▶ EXERCISE DETAILS:
Exactly as written, copy the lines of the data below from the first through the one containing "- split; [|done].".

[EXERCISE MATERIAL — start]

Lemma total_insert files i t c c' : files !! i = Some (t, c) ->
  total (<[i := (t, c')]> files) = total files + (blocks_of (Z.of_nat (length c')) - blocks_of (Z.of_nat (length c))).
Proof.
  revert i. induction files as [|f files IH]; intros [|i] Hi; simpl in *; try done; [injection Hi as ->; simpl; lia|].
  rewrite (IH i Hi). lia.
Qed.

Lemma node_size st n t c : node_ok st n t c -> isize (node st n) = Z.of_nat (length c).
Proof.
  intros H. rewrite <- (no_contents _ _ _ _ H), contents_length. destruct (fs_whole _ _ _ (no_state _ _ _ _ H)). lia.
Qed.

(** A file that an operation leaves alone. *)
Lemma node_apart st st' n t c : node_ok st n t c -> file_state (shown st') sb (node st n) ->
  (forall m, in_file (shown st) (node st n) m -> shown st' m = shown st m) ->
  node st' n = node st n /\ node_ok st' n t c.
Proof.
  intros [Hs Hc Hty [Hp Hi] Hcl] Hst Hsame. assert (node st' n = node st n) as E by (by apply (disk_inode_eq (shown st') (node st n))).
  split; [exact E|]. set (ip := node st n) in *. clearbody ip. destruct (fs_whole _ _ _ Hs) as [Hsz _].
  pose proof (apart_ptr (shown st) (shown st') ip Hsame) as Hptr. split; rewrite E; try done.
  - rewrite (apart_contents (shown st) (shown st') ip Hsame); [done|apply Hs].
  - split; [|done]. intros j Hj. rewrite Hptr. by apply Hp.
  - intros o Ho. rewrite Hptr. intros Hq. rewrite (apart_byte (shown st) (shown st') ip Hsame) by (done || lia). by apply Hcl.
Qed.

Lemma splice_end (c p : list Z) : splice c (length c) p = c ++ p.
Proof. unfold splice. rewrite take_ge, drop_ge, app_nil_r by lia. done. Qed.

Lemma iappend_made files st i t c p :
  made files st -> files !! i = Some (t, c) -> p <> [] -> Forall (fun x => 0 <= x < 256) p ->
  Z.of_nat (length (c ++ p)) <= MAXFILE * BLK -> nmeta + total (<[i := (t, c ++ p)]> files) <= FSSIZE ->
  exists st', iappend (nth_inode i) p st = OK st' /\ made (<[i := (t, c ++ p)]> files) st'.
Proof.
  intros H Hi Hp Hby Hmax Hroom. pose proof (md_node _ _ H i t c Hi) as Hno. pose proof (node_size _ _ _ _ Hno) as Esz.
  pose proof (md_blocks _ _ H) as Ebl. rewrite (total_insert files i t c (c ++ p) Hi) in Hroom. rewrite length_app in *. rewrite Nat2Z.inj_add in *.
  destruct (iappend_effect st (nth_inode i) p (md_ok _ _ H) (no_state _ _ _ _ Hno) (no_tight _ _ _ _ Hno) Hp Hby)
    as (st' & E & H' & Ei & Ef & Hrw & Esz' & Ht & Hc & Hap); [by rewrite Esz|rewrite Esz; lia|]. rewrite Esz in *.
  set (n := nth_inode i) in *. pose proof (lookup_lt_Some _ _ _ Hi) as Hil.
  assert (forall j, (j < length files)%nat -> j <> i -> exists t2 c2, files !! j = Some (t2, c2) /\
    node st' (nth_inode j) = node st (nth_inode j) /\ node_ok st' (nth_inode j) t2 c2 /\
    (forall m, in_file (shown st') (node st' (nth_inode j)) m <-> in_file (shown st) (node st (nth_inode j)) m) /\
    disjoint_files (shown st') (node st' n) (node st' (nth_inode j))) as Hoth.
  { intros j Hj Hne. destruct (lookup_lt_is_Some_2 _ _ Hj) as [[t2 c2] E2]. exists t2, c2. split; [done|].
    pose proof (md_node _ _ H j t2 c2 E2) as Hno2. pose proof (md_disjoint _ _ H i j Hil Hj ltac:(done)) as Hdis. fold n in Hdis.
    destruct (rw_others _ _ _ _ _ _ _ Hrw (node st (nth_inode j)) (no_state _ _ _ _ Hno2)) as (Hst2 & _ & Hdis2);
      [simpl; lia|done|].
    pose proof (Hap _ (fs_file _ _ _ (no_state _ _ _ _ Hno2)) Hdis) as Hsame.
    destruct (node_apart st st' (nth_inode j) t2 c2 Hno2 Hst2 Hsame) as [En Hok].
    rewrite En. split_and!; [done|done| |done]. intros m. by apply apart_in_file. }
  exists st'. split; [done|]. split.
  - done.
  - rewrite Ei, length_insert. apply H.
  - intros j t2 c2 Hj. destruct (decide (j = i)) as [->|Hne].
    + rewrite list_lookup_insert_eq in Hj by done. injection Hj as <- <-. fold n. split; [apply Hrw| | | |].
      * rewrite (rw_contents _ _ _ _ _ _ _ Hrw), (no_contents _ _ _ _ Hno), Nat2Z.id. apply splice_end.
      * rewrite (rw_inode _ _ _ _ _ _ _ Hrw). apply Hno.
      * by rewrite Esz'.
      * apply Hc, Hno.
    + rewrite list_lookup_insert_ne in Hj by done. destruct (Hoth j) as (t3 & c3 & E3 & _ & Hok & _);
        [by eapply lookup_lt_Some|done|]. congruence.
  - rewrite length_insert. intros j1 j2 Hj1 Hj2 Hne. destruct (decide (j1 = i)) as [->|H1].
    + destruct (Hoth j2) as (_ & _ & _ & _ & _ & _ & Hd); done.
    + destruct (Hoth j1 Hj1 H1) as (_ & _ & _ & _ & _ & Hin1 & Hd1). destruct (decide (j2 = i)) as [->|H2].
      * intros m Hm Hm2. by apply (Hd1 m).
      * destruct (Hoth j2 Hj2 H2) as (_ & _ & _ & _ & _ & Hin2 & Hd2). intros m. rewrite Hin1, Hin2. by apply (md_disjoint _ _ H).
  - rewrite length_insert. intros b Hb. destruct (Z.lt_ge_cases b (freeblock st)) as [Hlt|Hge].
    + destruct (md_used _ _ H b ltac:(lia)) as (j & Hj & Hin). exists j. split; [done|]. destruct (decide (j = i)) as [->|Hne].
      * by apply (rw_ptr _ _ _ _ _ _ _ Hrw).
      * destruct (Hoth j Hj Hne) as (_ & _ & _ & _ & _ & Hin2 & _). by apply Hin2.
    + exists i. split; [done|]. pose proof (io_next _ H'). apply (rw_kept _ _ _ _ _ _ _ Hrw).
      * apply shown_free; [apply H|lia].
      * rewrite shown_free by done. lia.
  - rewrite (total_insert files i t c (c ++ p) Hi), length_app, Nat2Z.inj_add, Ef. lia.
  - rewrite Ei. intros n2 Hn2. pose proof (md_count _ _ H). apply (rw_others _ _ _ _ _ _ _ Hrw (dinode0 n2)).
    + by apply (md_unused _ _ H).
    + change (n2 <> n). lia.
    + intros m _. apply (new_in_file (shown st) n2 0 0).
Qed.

[EXERCISE MATERIAL — finish]

▶ REPLY:
Lemma total_insert files i t c c' : files !! i = Some (t, c) ->
  total (<[i := (t, c')]> files) = total files + (blocks_of (Z.of_nat (length c')) - blocks_of (Z.of_nat (length c))).
Proof.
  revert i. induction files as [|f files IH]; intros [|i] Hi; simpl in *; try done; [injection Hi as ->; simpl; lia|].
  rewrite (IH i Hi). lia.
Qed.

Lemma node_size st n t c : node_ok st n t c -> isize (node st n) = Z.of_nat (length c).
Proof.
  intros H. rewrite <- (no_contents _ _ _ _ H), contents_length. destruct (fs_whole _ _ _ (no_state _ _ _ _ H)). lia.
Qed.

(** A file that an operation leaves alone. *)
Lemma node_apart st st' n t c : node_ok st n t c -> file_state (shown st') sb (node st n) ->
  (forall m, in_file (shown st) (node st n) m -> shown st' m = shown st m) ->
  node st' n = node st n /\ node_ok st' n t c.
Proof.
  intros [Hs Hc Hty [Hp Hi] Hcl] Hst Hsame. assert (node st' n = node st n) as E by (by apply (disk_inode_eq (shown st') (node st n))).
  split; [exact E|]. set (ip := node st n) in *. clearbody ip. destruct (fs_whole _ _ _ Hs) as [Hsz _].
  pose proof (apart_ptr (shown st) (shown st') ip Hsame) as Hptr. split; rewrite E; try done.
  - rewrite (apart_contents (shown st) (shown st') ip Hsame); [done|apply Hs].
  - split; [|done]. intros j Hj. rewrite Hptr. by apply Hp.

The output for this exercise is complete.